# Work instructions
Every line below needs to be returned exactly as written.

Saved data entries
(** * The HTTP gateway of AZUREMAI2: origin classification, routing and
      response writing.

    The development embeds the request listener of the gateway (the
    server entry script: [sendJson], [setCors] and the listener passed to
    [http.createServer]) and states its routing and header properties.

    Conventions of the embedding.
    - A JavaScript string is a [string]; header values, methods and paths
      are byte strings as Node hands them to the listener.  Text written
      to the socket is represented by its UTF-8 bytes, so that
      [Buffer.byteLength] is [String.length].
    - The response object is explicit state: the header table, the
      [headersSent] and [finished] flags, and the list of effects in the
      order the listener performs them.
    - [JSON.parse] and the two collaborators ([fetchPlans],
      [generateClosingScript]) are parameters of the listener. *)

From Stdlib Require Import Ascii String.
From stdpp Require Import base decidable option list strings gmap.

Open Scope string_scope.
Open Scope list_scope.

(** ** Regular expressions as the listener uses them *)

Module RegExp.

(** Pattern syntax: character classes, concatenation, alternation and
    iteration are all the two literals of [setCors] need. *)
Inductive regex : Type :=
| Void
| Eps
| Class (p : ascii → bool)
| Cat (r1 r2 : regex)
| Alt (r1 r2 : regex)
| Star (r : regex).

Definition Plus (r : regex) : regex := Cat r (Star r).
Definition Opt (r : regex) : regex := Alt r Eps.

(** [Canonicalize] of the [i] flag without the [u] flag, as far as a
    pattern of ASCII characters can see it: a character is compared
    through its upper-case form, and a character above 127 never
    canonicalizes to an ASCII one, so against the pattern only the ASCII
    letters fold. *)
Definition canonicalize (c : ascii) : ascii :=
  let n := nat_of_ascii c in
  if ((97 <=? n) && (n <=? 122))%nat then ascii_of_nat (n - 32) else c.
Lemma roundtrip_fuel fuel : roundtrip_at fuel.
Proof.
  induction fuel as [|fuel (IHv & IHl & IHd)]; unfold roundtrip_at.
  { repeat split; intros; try lia.
    pose proof (dumps_length_pos v). lia. }
  repeat split.
  - (* one value *)
    intros v r Hwf Hr Hlen.
    destruct v as [|b|z|s|l|d].
    + reflexivity.
    + destruct b; reflexivity.
    + cbn [dumps]. destruct (encode_int_head z) as (c & t & E & Hc).
      pose proof (scan_number_encode_int z r Hr) as Hn.
      rewrite E in *. cbn [append] in *. now rewrite scan_once_number.
    + cbn [dumps]. now apply scan_once_string.
    + cbn [dumps wf] in *. cbn [append]. rewrite append_assoc. cbn [append].
      destruct l as [|x l]; [reflexivity|].
      rewrite scan_once_list by (apply value_head_app, join_value_head; congruence).
      rewrite IHl; try congruence.
      rewrite !length_append in Hlen. cbn [String.length] in Hlen. lia.
    + rewrite dumps_dict in *. cbn [wf] in Hwf. cbn [append]. rewrite append_assoc.
      cbn [append]. apply andb_true_iff in Hwf as [Hk Hv].
      destruct d as [|kv d]; [reflexivity|].
      assert (Hq : exists t, join_items (map member_text (kv :: d)) = String dquote t).
      { destruct d; simpl; unfold member_text, encode_string; simpl; eauto. }
      destruct Hq as [t Ht].
      pose proof (IHd (kv :: d) r) as Hm. rewrite Ht in *. cbn [append] in *.
      rewrite scan_once_dict, Hm; try congruence.
      * now rewrite dict_of_pairs_distinct.
      * cbn [String.length append] in *. rewrite length_append in Hlen.
        cbn [String.length] in Hlen. lia.
  - (* the items of a list *)
    intros l r Hne Hwf Hlen.
    destruct l as [|x l]; [congruence|]. cbn [forallb] in Hwf.
    apply andb_true_iff in Hwf as [Hx Hl].
    destruct l as [|y l].
    + cbn [map join_items] in *.
      apply scan_items_last, IHv; auto; lia.
    + change (join_items (map dumps (x :: y :: l)))
        with (dumps x ++ String "," (String " " (join_items (map dumps (y :: l))))) in *.
      rewrite append_assoc. cbn [append]. rewrite length_append in Hlen.
      cbn [String.length] in Hlen.
      rewrite (scan_items_more fuel _ x
                 (join_items (map dumps (y :: l)) ++ String "]" r)).
      * rewrite IHl by (auto; try congruence; lia). reflexivity.
      * apply IHv; auto; lia.
      * apply value_head_app, join_value_head; congruence.
  - (* the members of a dict *)
    intros d r Hne Hwf Hlen.
    destruct d as [|[k v] d]; [congruence|]. cbn [forallb snd] in Hwf.
    apply andb_true_iff in Hwf as [Hx Hd].
    destruct d as [|kv d].
    + cbn [map join_items] in *. unfold member_text in *. cbn [fst snd] in *.
      rewrite !append_assoc. cbn [append].
      rewrite !length_append in Hlen. cbn [String.length] in Hlen.
      apply scan_members_last, IHv; auto; lia.
    + change (join_items (map member_text ((k, v) :: kv :: d)))
        with ((encode_string k ++ String ":" (String " " (dumps v)))
                ++ String "," (String " " (join_items (map member_text (kv :: d))))) in *.
      rewrite !append_assoc. cbn [append]. rewrite ?append_assoc. cbn [append].
      repeat (rewrite length_append in Hlen || cbn [String.length] in Hlen).
      rewrite (scan_members_more fuel k _ v
                 (join_items (map member_text (kv :: d)) ++ String "}" r)).
      * rewrite IHd by (auto; try congruence; lia). reflexivity.
      * apply IHv; auto; lia.
      * destruct d; simpl; unfold member_text, encode_string; simpl; split; reflexivity.
Qed.

(** [json.loads (json.dumps v)] is [v]. *)
Lemma loads_dumps v : wf v = true -> loads (dumps v) = Some v.
Proof.
  intros Hwf. unfold loads.
  rewrite value_head_skip by apply dumps_value_head.
  destruct (roundtrip_fuel (S (String.length (dumps v)))) as (Hv & _ & _).
  specialize (Hv v EmptyString Hwf eq_refl). rewrite append_nil_r in Hv.
  rewrite Hv by lia. reflexivity.
Qed.

End JsonFacts.

(** ** The refresh gate *)

Import Json Hub Notions.
Local Open Scope Z_scope.

Lemma sleeps_app a b : sleeps (a ++ b) = (sleeps a + sleeps b)%nat.
Proof. unfold sleeps. now rewrite filter_app, length_app. Qed.

Lemma status_eqb_eq a b : status_eqb a b = true <-> a = b.
Proof. destruct a, b; simpl; split; congruence. Qed.

Lemma sleep_spec st :
  exists st',
    sleep st = (Ok tt, st') /\
    trace st' = (trace st ++ [EvSleep])%list /\
    now st' = now st + 500 /\
    others st' = tl (others st) /\
    update_interval (ctl st') = update_interval (ctl st) /\
    service_wrapper st' = service_wrapper st /\
    remote st' = remote st /\
    store_faults st' = store_faults st /\
    match others st with
    | Some c :: _ =>
        status st' = UPDATED /\ last_update_run (ctl st') = Some (done_at c)
    | _ => ctl st' = ctl st /\ db st' = db st
    end.
Proof.
  unfold sleep. cbv zeta.
  destruct (others st) as [|[c|] rest] eqn:E; eexists; (split; [reflexivity|]);
    cbn; rewrite ?E; repeat split; reflexivity.
Qed.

# Answer box
(** * The HTTP gateway of AZUREMAI2: origin classification, routing and
      response writing.

    The development embeds the request listener of the gateway (the
    server entry script: [sendJson], [setCors] and the listener passed to
    [http.createServer]) and states its routing and header properties.

    Conventions of the embedding.
    - A JavaScript string is a [string]; header values, methods and paths
      are byte strings as Node hands them to the listener.  Text written
      to the socket is represented by its UTF-8 bytes, so that
      [Buffer.byteLength] is [String.length].
    - The response object is explicit state: the header table, the
      [headersSent] and [finished] flags, and the list of effects in the
      order the listener performs them.
    - [JSON.parse] and the two collaborators ([fetchPlans],
      [generateClosingScript]) are parameters of the listener. *)

From Stdlib Require Import Ascii String.
From stdpp Require Import base decidable option list strings gmap.

Open Scope string_scope.
Open Scope list_scope.

(** ** Regular expressions as the listener uses them *)

Module RegExp.

(** Pattern syntax: character classes, concatenation, alternation and
    iteration are all the two literals of [setCors] need. *)
Inductive regex : Type :=
| Void
| Eps
| Class (p : ascii → bool)
| Cat (r1 r2 : regex)
| Alt (r1 r2 : regex)
| Star (r : regex).

Definition Plus (r : regex) : regex := Cat r (Star r).
Definition Opt (r : regex) : regex := Alt r Eps.

(** [Canonicalize] of the [i] flag without the [u] flag, as far as a
    pattern of ASCII characters can see it: a character is compared
    through its upper-case form, and a character above 127 never
    canonicalizes to an ASCII one, so against the pattern only the ASCII
    letters fold. *)
Definition canonicalize (c : ascii) : ascii :=
  let n := nat_of_ascii c in
  if ((97 <=? n) && (n <=? 122))%nat then ascii_of_nat (n - 32) else c.
Lemma roundtrip_fuel fuel : roundtrip_at fuel.
Proof.
  induction fuel as [|fuel (IHv & IHl & IHd)]; unfold roundtrip_at.
  { repeat split; intros; try lia.
    pose proof (dumps_length_pos v). lia. }
  repeat split.
  - (* one value *)
    intros v r Hwf Hr Hlen.
    destruct v as [|b|z|s|l|d].
    + reflexivity.
    + destruct b; reflexivity.
    + cbn [dumps]. destruct (encode_int_head z) as (c & t & E & Hc).
      pose proof (scan_number_encode_int z r Hr) as Hn.
      rewrite E in *. cbn [append] in *. now rewrite scan_once_number.
    + cbn [dumps]. now apply scan_once_string.
    + cbn [dumps wf] in *. cbn [append]. rewrite append_assoc. cbn [append].
      destruct l as [|x l]; [reflexivity|].
      rewrite scan_once_list by (apply value_head_app, join_value_head; congruence).
      rewrite IHl; try congruence.
      rewrite !length_append in Hlen. cbn [String.length] in Hlen. lia.
    + rewrite dumps_dict in *. cbn [wf] in Hwf. cbn [append]. rewrite append_assoc.
      cbn [append]. apply andb_true_iff in Hwf as [Hk Hv].
      destruct d as [|kv d]; [reflexivity|].
      assert (Hq : exists t, join_items (map member_text (kv :: d)) = String dquote t).
      { destruct d; simpl; unfold member_text, encode_string; simpl; eauto. }
      destruct Hq as [t Ht].
      pose proof (IHd (kv :: d) r) as Hm. rewrite Ht in *. cbn [append] in *.
      rewrite scan_once_dict, Hm; try congruence.
      * now rewrite dict_of_pairs_distinct.
      * cbn [String.length append] in *. rewrite length_append in Hlen.
        cbn [String.length] in Hlen. lia.
  - (* the items of a list *)
    intros l r Hne Hwf Hlen.
    destruct l as [|x l]; [congruence|]. cbn [forallb] in Hwf.
    apply andb_true_iff in Hwf as [Hx Hl].
    destruct l as [|y l].
    + cbn [map join_items] in *.
      apply scan_items_last, IHv; auto; lia.
    + change (join_items (map dumps (x :: y :: l)))
        with (dumps x ++ String "," (String " " (join_items (map dumps (y :: l))))) in *.
      rewrite append_assoc. cbn [append]. rewrite length_append in Hlen.
      cbn [String.length] in Hlen.
      rewrite (scan_items_more fuel _ x
                 (join_items (map dumps (y :: l)) ++ String "]" r)).
      * rewrite IHl by (auto; try congruence; lia). reflexivity.
      * apply IHv; auto; lia.
      * apply value_head_app, join_value_head; congruence.
  - (* the members of a dict *)
    intros d r Hne Hwf Hlen.
    destruct d as [|[k v] d]; [congruence|]. cbn [forallb snd] in Hwf.
    apply andb_true_iff in Hwf as [Hx Hd].
    destruct d as [|kv d].
    + cbn [map join_items] in *. unfold member_text in *. cbn [fst snd] in *.
      rewrite !append_assoc. cbn [append].
      rewrite !length_append in Hlen. cbn [String.length] in Hlen.
      apply scan_members_last, IHv; auto; lia.
    + change (join_items (map member_text ((k, v) :: kv :: d)))
        with ((encode_string k ++ String ":" (String " " (dumps v)))
                ++ String "," (String " " (join_items (map member_text (kv :: d))))) in *.
      rewrite !append_assoc. cbn [append]. rewrite ?append_assoc. cbn [append].
      repeat (rewrite length_append in Hlen || cbn [String.length] in Hlen).
      rewrite (scan_members_more fuel k _ v
                 (join_items (map member_text (kv :: d)) ++ String "}" r)).
      * rewrite IHd by (auto; try congruence; lia). reflexivity.
      * apply IHv; auto; lia.
      * destruct d; simpl; unfold member_text, encode_string; simpl; split; reflexivity.
Qed.

(** [json.loads (json.dumps v)] is [v]. *)
Lemma loads_dumps v : wf v = true -> loads (dumps v) = Some v.
Proof.
  intros Hwf. unfold loads.
  rewrite value_head_skip by apply dumps_value_head.
  destruct (roundtrip_fuel (S (String.length (dumps v)))) as (Hv & _ & _).
  specialize (Hv v EmptyString Hwf eq_refl). rewrite append_nil_r in Hv.
  rewrite Hv by lia. reflexivity.
Qed.

End JsonFacts.

(** ** The refresh gate *)

Import Json Hub Notions.
Local Open Scope Z_scope.

Lemma sleeps_app a b : sleeps (a ++ b) = (sleeps a + sleeps b)%nat.
Proof. unfold sleeps. now rewrite filter_app, length_app. Qed.

Lemma status_eqb_eq a b : status_eqb a b = true <-> a = b.
Proof. destruct a, b; simpl; split; congruence. Qed.

Lemma sleep_spec st :
  exists st',
    sleep st = (Ok tt, st') /\
    trace st' = (trace st ++ [EvSleep])%list /\
    now st' = now st + 500 /\
    others st' = tl (others st) /\
    update_interval (ctl st') = update_interval (ctl st) /\
    service_wrapper st' = service_wrapper st /\
    remote st' = remote st /\
    store_faults st' = store_faults st /\
    match others st with
    | Some c :: _ =>
        status st' = UPDATED /\ last_update_run (ctl st') = Some (done_at c)
    | _ => ctl st' = ctl st /\ db st' = db st
    end.
Proof.
  unfold sleep. cbv zeta.
  destruct (others st) as [|[c|] rest] eqn:E; eexists; (split; [reflexivity|]);
    cbn; rewrite ?E; repeat split; reflexivity.
Qed.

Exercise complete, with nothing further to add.